Silas Marner by George Eliot


  



First published in 1861, Silas Marner is a book about transformation and redemption. When we first meet Silas, he is a solitary and withdrawn character who hoards his gold and whose only pleasure is in counting it nightly. We learn that he used to be a member of a religious sect at Lantern Yard, but moved away to Raveloe after he was framed for robbery. Through the scandal, he lost his fiancée. His life in Raveloe is reclusive and misunderstood at first by the community. His only pleasure is in counting his gold which is stolen. Circumstances conspire that a baby girl is orphaned and finds her way into Silas’ cottage and his care. Through his love for the child, his life is turned around. The community of Raveloe comes to accept him and he learns the true value of love and life. Interwoven are the tales of others’ guilt and secrecy which cannot be hidden for ever, set against the context of rural life.

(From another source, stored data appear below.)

Lemma ensure_same path w r w' : ensureSafeTarget path w = (r, w') -> same w w'.
Proof.
  unfold ensureSafeTarget, io_then, io_result. destruct (guard_err _ _ _); [|by intros [= <- <-]].
  unfold io_get, lstat. destruct (next_outcome w) as [o w1] eqn:Hn. apply next_outcome_files in Hn.
  destruct (fails o); [by intros [= <- <-]|]. destruct (w_fs w1 !! path) as [i|]; [|by intros [= <- <-]].
  destruct (bool_decide _); by intros [= <- <-].
Qed.

(** A temporary file that was created is empty and private. *)
Lemma create_temp_spec pattern w r w' :
  create_temp pattern w = (r, w') ->
  match r with
  | Some t => (exists name, t = pattern +:+ name) /\ holds w w' t "" "" /\ w_fs w !! t = None
  | None => same w w'
  end.
Proof.
  unfold create_temp. destruct (next_outcome w) as [o w1] eqn:Hn. apply next_outcome_files in Hn as [Hf He].
  destruct (next_stamp w1) as [name w2] eqn:Hs.
  assert (w_fs w2 = w_fs w1 /\ w_euid w2 = w_euid w1) as [Hf2 He2].
  { unfold next_stamp in Hs. destruct (w_stamps w1); by injection Hs as <- <-. }
  destruct (fails o || bool_decide (is_Some (w_fs w2 !! (pattern +:+ name)))) eqn:Hb; intros [= <- <-].
  - split; congruence.
  - apply orb_false_iff in Hb as [_ Hb]. apply bool_decide_eq_false, eq_None_not_Some in Hb.
    split; [by eexists|]. split; [|congruence]. split; cbn.
    + eexists. rewrite lookup_insert_eq. split_and!; [done|done|done|done|done].
    + intros q Hq. rewrite lookup_insert_ne by done. congruence.
    + congruence.
Qed.

(** [WriteState] as a whole: the old record or the new one. *)
Lemma WriteState_spec path s w r w' :
  not_temporary path -> WriteState json_encode path s w = (r, w') ->
  exists t : string, t <> path /\ (exists name, t = temporary_prefix (dir path) +:+ name) /\
    match r with
    | Ok _ => validateState s = Ok tt /\ exists c, json_encode s = Some c /\ replaced w w' t path c
    | Err _ => kept w w' t \/ validateState s = Ok tt /\ exists c, json_encode s = Some c /\ replaced w w' t path c
    end.
Proof.
  intros Hp. set (t0 := temporary_prefix (dir path)).
  assert (Hne : forall name, t0 +:+ name <> path).
  { intros name Heq. unfold not_temporary in Hp. fold t0 in Hp.
    assert (has_prefix path t0 = true) by (rewrite <- Heq; apply prefix_app). congruence. }
  unfold WriteState, io_then, io_result. destruct (validateState s) as [[]|e] eqn:Hv.
  2: { intros [= <- <-]. exists (t0 +:+ ""). split; [done|]. split; [by eexists|]. left. by apply same_kept. }
  destruct (ensureSafeTarget path w) as [r1 w1] eqn:He. apply ensure_same in He as [Hf1 He1].
  destruct r1 as [[]|e]; [|intros [= <- <-]; exists (t0 +:+ ""); split; [done|]; split; [by eexists|]; left; by apply same_kept].
  unfold io_get. destruct (create_temp _ w1) as [ct w2] eqn:Hct. apply create_temp_spec in Hct.
  destruct ct as [t|]; cbn [io_fail io_return].
  2: { intros [= <- <-]. exists (t0 +:+ ""). split; [done|]. split; [by eexists|]. left. apply same_kept. destruct Hct. split; congruence. }
  destruct Hct as ((name & Ht) & Hh & _). assert (Htp : t <> path) by (rewrite Ht; apply Hne).
  assert (Htn : exists name, t = t0 +:+ name) by (by exists name). clear Ht.
  assert (Hh0 : holds w w2 t "" "").
  { destruct Hh as [Hfile Hot Heu]. split; [done| |congruence]. intros q Hq. rewrite <- Hf1. by apply Hot. }
  pose proof (fill_temporary_spec w t path s Htp w2 Hh0) as Hfill. unfold io_on_error.
  destruct (fill_temporary json_encode t path s w2) as [[[]|e] w3]; cbn in Hfill.
  - destruct Hfill as (c & Hc & Hrep). unfold io_check, plain_call.
    destruct (next_outcome w3) as [o w4] eqn:Hn4. pose proof (replaced_next _ _ _ _ _ _ _ Hn4 Hrep) as H4.
    destruct (negb (fails o)); [|intros [= <- <-]; exists t; split; [done|]; split; [done|]; right; eauto].
    destruct (next_outcome w4) as [o' w5] eqn:Hn5. pose proof (replaced_next _ _ _ _ _ _ _ Hn5 H4) as H5.
    destruct (negb (fails o')); intros [= <- <-]; (exists t; split; [done|]; split; [done|]); [eauto|right; eauto].
  - unfold io_ignore. destruct (ignored_remove t w3) as [ok w4] eqn:Hr. intros [= <- <-]. exists t. split; [done|]. split; [done|]. left.
    by eapply kept_remove.
Qed.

I thoroughly enjoyed re- reading this book, although I found the style quite hard to get accustomed to at first. The writing felt quite dense and complicated but I was soon won over by the rawness of Silas’ position. You could really understand how he came to be the recluse he was and the story carried you along as his life was totally transformed. I loved the little details of the villagers’ lives, from Dolly Winthrop’s baking and baby clothes, so lovingly preserved though patched and darned, to the villagers’ investigations into the whereabouts of a suspect in the theft of the precious gold.

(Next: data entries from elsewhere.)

(* ===== verification/DefaultRoutes.v ===== *)
(** * Component [internal/app]: capturing the default routes

    [default_routes_darwin.go]: before the split default routes are installed,
    every outbound must have its own way out, and the gateways and DNS servers
    get bypass routes.  The lookups of routes are parameters. *)

From S2P Require Import Prelude.
From S2P Require Import GoStrings.
From S2P Require Import NetIP.
From S2P Require Import ConfigTypes.
From S2P Require Import Outbound.
From S2P Require Import EffectiveDNS.
From S2P Require Import HostState.
From S2P Require Import HostRoutes.

Definition ipv4CapturePrefixes : list prefix := [Prefix (Addr4 0) 2; Prefix (Addr4 (2 ^ 31)) 2].
Definition ipv6CapturePrefixes : list prefix := [Prefix (Addr6 0 "") 2; Prefix (Addr6 (2 ^ 127) "") 2].

Record defaultRoutePlan : Type := MkPlan {
  pn_Bypasses : list RouteState;
  pn_Scoped : list RouteState;
  pn_Prefixes : list prefix
}.

#[export] Instance defaultRoutePlan_eq_dec : EqDecision defaultRoutePlan.
Proof. solve_decision. Defined.

(** ** Small functions *)

(** [hostPrefix] *)
Definition hostPrefix (address : addr) : prefix := prefix_from address (if is4 address then 32 else 128).

Definition defaultDestination (value : string) : bool :=
  bool_decide (value ∈ ["default"; "0.0.0.0"; "::"; "0.0.0.0/0"; "::/0"]).

(** [scopedEgressDestination] *)
Definition scopedEgressDestination (result : RouteLookup) (candidate : addr) : bool :=
  if defaultDestination (lk_Destination result) && bool_decide (lk_Mask result ∈ [""; "default"; "0.0.0.0"; "::"]) then true
  else if is4 candidate then bool_decide (lk_Mask result = "128.0.0.0") else bool_decide (lk_Mask result = "8000::").

(** [parseUsableGateway] *)
Definition parseUsableGateway (raw : string) (destination : addr) : result go_error addr :=
  match parse_addr raw with
  | None => Err (failure "unusable gateway")
  | Some gateway =>
      fail_if is_unspecified gateway || is_loopback gateway || is4in6 gateway || negb (Bool.eqb (is4 gateway) (is4 destination))
        with failure "unusable gateway" in Ok gateway
  end.

(** [exactHostDestination] *)
Definition exactHostDestination (destination : string) (address : addr) : bool :=
  match parse_addr destination with
  | Some parsed => bool_decide (with_zone parsed "" = with_zone address "")
  | None =>
      match parse_prefix destination with
      | Some p =>
          (prefix_bits p =? (if is4 address then 32 else 128)) &&
          bool_decide (with_zone (prefix_addr p) "" = with_zone address "")
      | None => false
      end
  end.

(** [ownsHostRoute] *)
Definition ownsHostRoute (routes : list RouteState) (address : addr) (interfaceName gateway : string) : bool :=
  existsb (fun r => bool_decide (ro_Prefix r = prefix_text (hostPrefix address)) && bool_decide (ro_Interface r = interfaceName) &&
                    (bool_decide (ro_Gateway r = "") || bool_decide (ro_Gateway r = gateway))) routes.

(** [claimBypassAddress] *)
Definition claimBypassAddress (address : addr) (interfaceName : string) (owners : gmap addr string)
    : result go_error (gmap addr string) :=
  match owners !! address with
  | Some previous =>
      fail_if negb (bool_decide (previous = interfaceName)) with failure "bypass address is required by two interfaces" in
      Ok (<[address := interfaceName]> owners)
  | None => Ok (<[address := interfaceName]> owners)
  end.

(** The maps of [planDefaultRouteCaptureOwned]. *)
Record planning : Type := MkPlanning {
  pg_owners : gmap addr string;
  pg_gateways : gmap string RouteState;
  pg_dns : gmap string RouteState;
  pg_scoped : gmap string RouteState;
  pg_defaults : gmap string addr
}.

(** [addGatewayBypass] *)
Definition addGatewayBypass (gateway : addr) (interfaceName : string) (pg : planning) : result go_error planning :=
  let address := with_zone gateway "" in
  let! owners := claimBypassAddress gateway interfaceName (pg_owners pg) in
  let prefix := prefix_text (hostPrefix address) in
  Ok (MkPlanning owners (<[prefix +:+ "|" +:+ interfaceName := MkRoute prefix interfaceName "" ""]> (pg_gateways pg))
        (pg_dns pg) (pg_scoped pg) (pg_defaults pg)).

Definition with_owners (owners : gmap addr string) (pg : planning) : planning :=
  MkPlanning owners (pg_gateways pg) (pg_dns pg) (pg_scoped pg) (pg_defaults pg).

Definition link_gateway (gateway : string) : bool := bool_decide (gateway = "") || has_prefix gateway "link#".

Definition egress_candidates (ipv6 : bool) : list addr :=
  if ipv6 then [Addr6 0x20010db800000000000000000000fffe ""; Addr6 0x20010db800010000000000000000fffe "";
                Addr6 0x20010db800020000000000000000fffe ""]
  else [Addr4 0xc00002fe; Addr4 0xc63364fe; Addr4 0xcb0071fe].

(** The outbounds by name, in order. *)
Definition sorted_names (runtime : Config) : list string := merge_sort String.le (map_to_list (Outbounds runtime)).*1.

Definition sorted_values (routes : gmap string RouteState) : list RouteState :=
  omap (fun key => routes !! key) (merge_sort String.le (map_to_list routes).*1).

Section planning.
Context {W : Type} (lookup : addr -> string -> act W go_error RouteLookup)
  (lookupDefault : bool -> string -> act W go_error RouteLookup) (owned : list RouteState).

(** [proveScopedEgress] *)
Fixpoint prove_candidates (candidates : list addr) (interfaceName : string) (gateway : addr) (w : W) : result go_error unit * W :=
  match candidates with
  | [] => (Err (failure "cannot prove loop-free scoped egress"), w)
  | candidate :: candidates' =>
      let '(r, w) := lookup candidate interfaceName w in
      match r with
      | Err _ => prove_candidates candidates' interfaceName gateway w
      | Ok result =>
          if negb (bool_decide (lk_Interface result = interfaceName)) then prove_candidates candidates' interfaceName gateway w
          else
            match parseUsableGateway (lk_Gateway result) candidate with
            | Ok candidateGateway =>
                if bool_decide (candidateGateway = gateway) && scopedEgressDestination result candidate then (Ok tt, w)
                else prove_candidates candidates' interfaceName gateway w
            | Err _ => prove_candidates candidates' interfaceName gateway w
            end
      end
  end.

Definition proveScopedEgress (ipv6 : bool) (interfaceName : string) (gateway : addr) : act W go_error unit :=
  prove_candidates (egress_candidates ipv6) interfaceName gateway.

(** [proveGatewayBypass] *)
Definition proveGatewayBypass (gateway : addr) (interfaceName : string) (pg : planning) : act W go_error planning :=
  let address := with_zone gateway "" in
  act! result := act_wrap (EWrap "prove gateway bypass") (lookup address interfaceName) in
  stop_if negb (bool_decide (lk_Interface result = interfaceName)) with failure "gateway resolves on another interface" in
  if exactHostDestination (lk_Destination result) address then
    if ownsHostRoute owned address interfaceName "" then act_of (addGatewayBypass gateway interfaceName pg)
    else if link_gateway (lk_Gateway result) then
      act_of (let! owners := claimBypassAddress gateway interfaceName (pg_owners pg) in Ok (with_owners owners pg))
    else act_fail (failure "gateway already has an exact routed host entry")
  else act_of (addGatewayBypass gateway interfaceName pg).

Definition family_key (interface : string) (ipv6 : bool) : string := interface +:+ (if ipv6 then "|6" else "|4").

Definition probe_address (ipv6 : bool) : addr := if ipv6 then Addr6 0x20010db800000000000000000000fffe "" else Addr4 0xc00002fe.

(** The scoped routes of one interface. *)
Definition scoped_route (interface : string) (gateway : addr) (p : prefix) : RouteState :=
  MkRoute (prefix_text p) interface (addr_text gateway) interface.

Definition add_scoped (interface : string) (gateway : addr) (prefixes : list prefix) (pg : planning) : planning :=
  MkPlanning (pg_owners pg) (pg_gateways pg) (pg_dns pg)
    (fold_left (fun routes p =>
       let r := scoped_route interface gateway p in
       <[ro_Prefix r +:+ "|" +:+ ro_Scope r +:+ "|" +:+ ro_Gateway r := r]> routes) prefixes (pg_scoped pg))
    (pg_defaults pg).

Definition set_default (key : string) (gateway : addr) (pg : planning) : planning :=
  MkPlanning (pg_owners pg) (pg_gateways pg) (pg_dns pg) (pg_scoped pg) (<[key := gateway]> (pg_defaults pg)).

(** One family of one outbound in the first loop. *)
Definition plan_family (interface : string) (ipv6 : bool) (pg : planning) : act W go_error planning :=
  let key := family_key interface ipv6 in
  if bool_decide (is_Some (pg_defaults pg !! key)) then act_ret pg
  else
    act! defaultResult := act_wrap (EWrap "prove physical default route") (lookupDefault ipv6 interface) in
    stop_if negb (bool_decide (lk_Interface defaultResult = interface)) with failure "physical default resolves on another interface" in
    act! gateway := act_of (map_err (EWrap "physical default") (parseUsableGateway (lk_Gateway defaultResult) (probe_address ipv6))) in
    let pg := set_default key gateway pg in
    act! _ := act_wrap (EWrap "outbound") (proveScopedEgress ipv6 interface gateway) in
    act! pg := proveGatewayBypass gateway interface pg in
    act_ret (add_scoped interface gateway (if ipv6 then ipv6CapturePrefixes else ipv4CapturePrefixes) pg).

Definition families (ipv6Enabled : bool) : list bool := if ipv6Enabled then [false; true] else [false].

Fixpoint plan_families (fams : list bool) (interface : string) (pg : planning) : act W go_error planning :=
  match fams with
  | [] => act_ret pg
  | ipv6 :: fams' => act! pg := plan_family interface ipv6 pg in plan_families fams' interface pg
  end.

(** The first loop over the outbounds. *)
Fixpoint plan_outbounds (ipv6Enabled : bool) (outbounds : list Outbound) (pg : planning) : act W go_error planning :=
  match outbounds with
  | [] => act_ret pg
  | o :: outbounds' =>
      if negb (bool_decide (OutType o = "direct")) then plan_outbounds ipv6Enabled outbounds' pg
      else act! pg := plan_families (families ipv6Enabled) (Interface o) pg in plan_outbounds ipv6Enabled outbounds' pg
  end.

Definition add_dns_route (r : RouteState) (pg : planning) : planning :=
  MkPlanning (pg_owners pg) (pg_gateways pg)
    (<[ro_Prefix r +:+ "|" +:+ ro_Interface r +:+ "|" +:+ ro_Gateway r := r]> (pg_dns pg)) (pg_scoped pg) (pg_defaults pg).

(** One DNS server of one outbound in the second loop. *)
Definition plan_server (ipv6Enabled : bool) (interface : string) (address : addr) (pg : planning) : act W go_error planning :=
  if is6 address && negb ipv6Enabled then act_ret pg
  else
    let physicalGateway := default AddrZero (pg_defaults pg !! family_key interface (is6 address)) in
    act! result := act_wrap (EWrap "prove DNS bypass") (lookup address interface) in
    stop_if negb (bool_decide (lk_Interface result = interface)) with failure "DNS resolves on another interface" in
    let exactHost := exactHostDestination (lk_Destination result) address in
    let ownedHost := ownsHostRoute owned address interface (lk_Gateway result) in
    if exactHost && negb ownedHost then
      if link_gateway (lk_Gateway result) then
        act_of (let! owners := claimBypassAddress address interface (pg_owners pg) in Ok (with_owners owners pg))
      else act_fail (failure "DNS already has an exact gateway route")
    else
      act! owners := act_of (claimBypassAddress address interface (pg_owners pg)) in
      let pg := with_owners owners pg in
      let prefix := prefix_text (hostPrefix address) in
      act! found :=
        (match parseUsableGateway (lk_Gateway result) address with
         | Ok dnsGateway =>
             act! pg := proveGatewayBypass dnsGateway interface pg in
             act_ret (pg, if bool_decide (address = with_zone dnsGateway "") then "" else addr_text dnsGateway)
         | Err _ =>
             if link_gateway (lk_Gateway result) then act_ret (pg, "")
             else act_fail (failure "DNS has unusable gateway")
         end) in
      let '(pg, gateway) := found in
      act_ret (if bool_decide (address = with_zone physicalGateway "") then pg
               else add_dns_route (MkRoute prefix interface gateway "") pg).

Fixpoint plan_servers (ipv6Enabled : bool) (interface : string) (servers : list addr_port) (pg : planning) : act W go_error planning :=
  match servers with
  | [] => act_ret pg
  | s :: servers' => act! pg := plan_server ipv6Enabled interface (ap_addr s) pg in plan_servers ipv6Enabled interface servers' pg
  end.

(** The second loop over the outbounds. *)
Fixpoint plan_dns (ipv6Enabled : bool) (outbounds : list Outbound) (pg : planning) : act W go_error planning :=
  match outbounds with
  | [] => act_ret pg
  | o :: outbounds' =>
      if negb (bool_decide (OutType o = "direct")) then plan_dns ipv6Enabled outbounds' pg
      else act! pg := plan_servers ipv6Enabled (Interface o) (OutDNS o) pg in plan_dns ipv6Enabled outbounds' pg
  end.

(** [planDefaultRouteCaptureOwned] *)
Definition planDefaultRouteCaptureOwned (runtime : Config) (ipv6Enabled : bool) : act W go_error defaultRoutePlan :=
  if negb (DefaultRoute (CCapture runtime)) then act_ret (MkPlan [] [] [])
  else
    let outbounds := omap (fun name => Outbounds runtime !! name) (sorted_names runtime) in
    act! pg := plan_outbounds ipv6Enabled outbounds (MkPlanning ∅ ∅ ∅ ∅ ∅) in
    act! pg := plan_dns ipv6Enabled outbounds pg in
    act_ret (MkPlan (sorted_values (pg_gateways pg) ++ sorted_values (pg_dns pg)) (sorted_values (pg_scoped pg))
               (ipv4CapturePrefixes ++ (if ipv6Enabled then ipv6CapturePrefixes else []))).
End planning.

(** [routes] *)
Definition plan_routes (plan : defaultRoutePlan) (tunName : string) : list RouteState :=
  pn_Bypasses plan ++ pn_Scoped plan ++ ((fun p => MkRoute (prefix_text p) tunName "" "") <$> pn_Prefixes plan).

(** [equal] *)
Definition plan_equal (plan other : defaultRoutePlan) : bool :=
  bool_decide (pn_Bypasses plan = pn_Bypasses other) && bool_decide (pn_Scoped plan = pn_Scoped other) &&
  bool_decide (pn_Prefixes plan = pn_Prefixes other).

Through Silas’ back story and the position he finds himself in, George Eliot manages to enable the reader to have empathy for him at the same time, showing us, that to the villagers, he was an enigma. His ‘absences’ which were not understood serve both as a plot device to enable Eppie, the abandoned child, to wander unseen into his cottage and also to emphasise Silas’ apartness from his community. We know that he has been badly treated by the chapel going community of Lantern Yard and been the victim of someone he took for a friend. The villagers of Raveloe do not know or understand his betrayal. They see him as they find him and his lack of interest in joining the church, makes him seem even more of a stranger to them.

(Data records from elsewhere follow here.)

Lemma add_scoped_ok i g b pg :
  plan_ok pg -> validSystemInterface i = true ->
  let ps := if b : bool then ipv6CapturePrefixes else ipv4CapturePrefixes in
  let pg' := add_scoped i g ps pg in
  plan_ok pg' /\ extends pg pg' /\ forall p, p ∈ ps -> exists k, pg_scoped pg' !! k = Some (scoped_route i g p).
Proof.
  intros Hpg Hi ps. unfold add_scoped.
  set (insert_scoped := fun (routes : gmap string RouteState) p => let r := scoped_route i g p in <[scoped_key r := r]> routes).
  change (fold_left _ ps (pg_scoped pg)) with (fold_left insert_scoped ps (pg_scoped pg)).
  assert (Hbar : forall p (c : bool), p ∈ (if c then ipv6CapturePrefixes else ipv4CapturePrefixes) -> sforall no_bar (prefix_text p) = true).
  { intros p c Hp. pose proof (capture_no_bar c) as Hc. rewrite Forall_forall in Hc. by apply Hc. }
  set (inv := fun m : gmap string RouteState => forall k r, m !! k = Some r -> k = scoped_key r /\
    exists i g b p, validSystemInterface i = true /\ p ∈ (if b : bool then ipv6CapturePrefixes else ipv4CapturePrefixes) /\ r = scoped_route i g p).
  assert (Hstep : forall m p, inv m -> p ∈ ps -> inv (insert_scoped m p) /\
    (forall k r, m !! k = Some r -> insert_scoped m p !! k = Some r) /\ exists k, insert_scoped m p !! k = Some (scoped_route i g p)).
  { intros m p Hm Hp. unfold insert_scoped. split; [|split; [|eexists; apply lookup_insert_eq]].
    - intros k r. rewrite lookup_insert_Some. intros [[<- <-]|[_ Hk]]; [|by apply Hm]. split; [done|]. by exists i, g, b, p.
    - intros k r Hk. rewrite lookup_insert_Some. destruct (decide (scoped_key (scoped_route i g p) = k)) as [Hkey|]; [left|by right].
      split; [done|]. destruct (Hm k r Hk) as (Hk' & j & g' & b' & p' & Hj & Hp' & ->). rewrite <- Hkey in Hk'. unfold scoped_key in Hk'. cbn in Hk'.
      apply bar_split in Hk' as [H1 H2]; [|by eapply Hbar..]. apply bar_split in H2 as [H2 H3]; [|by apply interface_no_bar..].
      unfold scoped_route. by rewrite H1, H2, H3. }
  assert (Hfold : forall l m, inv m -> (forall p, p ∈ l -> p ∈ ps) -> inv (fold_left insert_scoped l m) /\
    (forall k r, m !! k = Some r -> fold_left insert_scoped l m !! k = Some r) /\
    forall p, p ∈ l -> exists k, fold_left insert_scoped l m !! k = Some (scoped_route i g p)).
  { induction l as [|p l IH]; intros m Hm Hin; cbn [fold_left]. { split; [done|]. split; [done|]. by intros p ?%not_elem_of_nil. }
    destruct (Hstep m p Hm) as (Hm' & Hkeep & k & Hk); [apply Hin; by left|].
    destruct (IH (insert_scoped m p) Hm') as (Hm2 & Hkeep2 & Hall); [intros q Hq; apply Hin; by right|].
    split; [done|]. split; [eauto|]. intros q [->|Hq]%elem_of_cons; [|by apply Hall]. exists k. by apply Hkeep2. }
  destruct (Hfold ps (pg_scoped pg)) as (Hinv & Hkeep & Hall); [exact (po_scoped _ Hpg)|done|].
  split; [|split; [|done]].
  - destruct Hpg as [Hg Hd _ Hf]. by split.
  - by split.
Qed.

(** The gateway of an interface, once its family was planned. *)
Definition family_planned (pg : planning) (i : string) (b : bool) : Prop :=
  exists g, pg_defaults pg !! family_key i b = Some g /\
    forall p, p ∈ (if b then ipv6CapturePrefixes else ipv4CapturePrefixes) -> exists k, pg_scoped pg !! k = Some (scoped_route i g p).

(** Every known gateway has its scoped routes. *)
Definition scoped_ok (pg : planning) : Prop :=
  forall i b, validSystemInterface i = true -> is_Some (pg_defaults pg !! family_key i b) -> family_planned pg i b.

Definition planned (pg : planning) : Prop := plan_ok pg /\ scoped_ok pg.

(** A step that only adds bypasses. *)
Lemma same_defaults_scoped pg pg' :
  scoped_ok pg -> pg_defaults pg' = pg_defaults pg -> extends pg pg' -> scoped_ok pg'.
Proof.
  intros Hs Hd Hex i b Hi Hsome. rewrite Hd in Hsome. destruct (Hs i b Hi Hsome) as (g & Hg & Hp).
  exists g. rewrite Hd. split; [done|]. intros p Hin. destruct (Hp p Hin) as [k Hk]. exists k. by apply (ex_scoped _ _ Hex).
Qed.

All through the book, the reader is privy to all sides of the story. We know who Eppie’s real parents are. We know how she came to appear in Silas’ cottage. We know that Squire’s Cass’ sons are keeping information from him and why. We see the Cass brothers’ relationship and motivations. George Eliot manages to keep some surprises from the reader, but largely, we suspect that one day, the truth will out. The reader can anticipate the devastating effect it will have on the lives of the people we have come to know. The fun is in seeing how they react and then it becomes clear that it is not only Silas whose life has been transformed. 


In short: an elegant examination of the power of love to transcend human frailty without affectation or sermonising.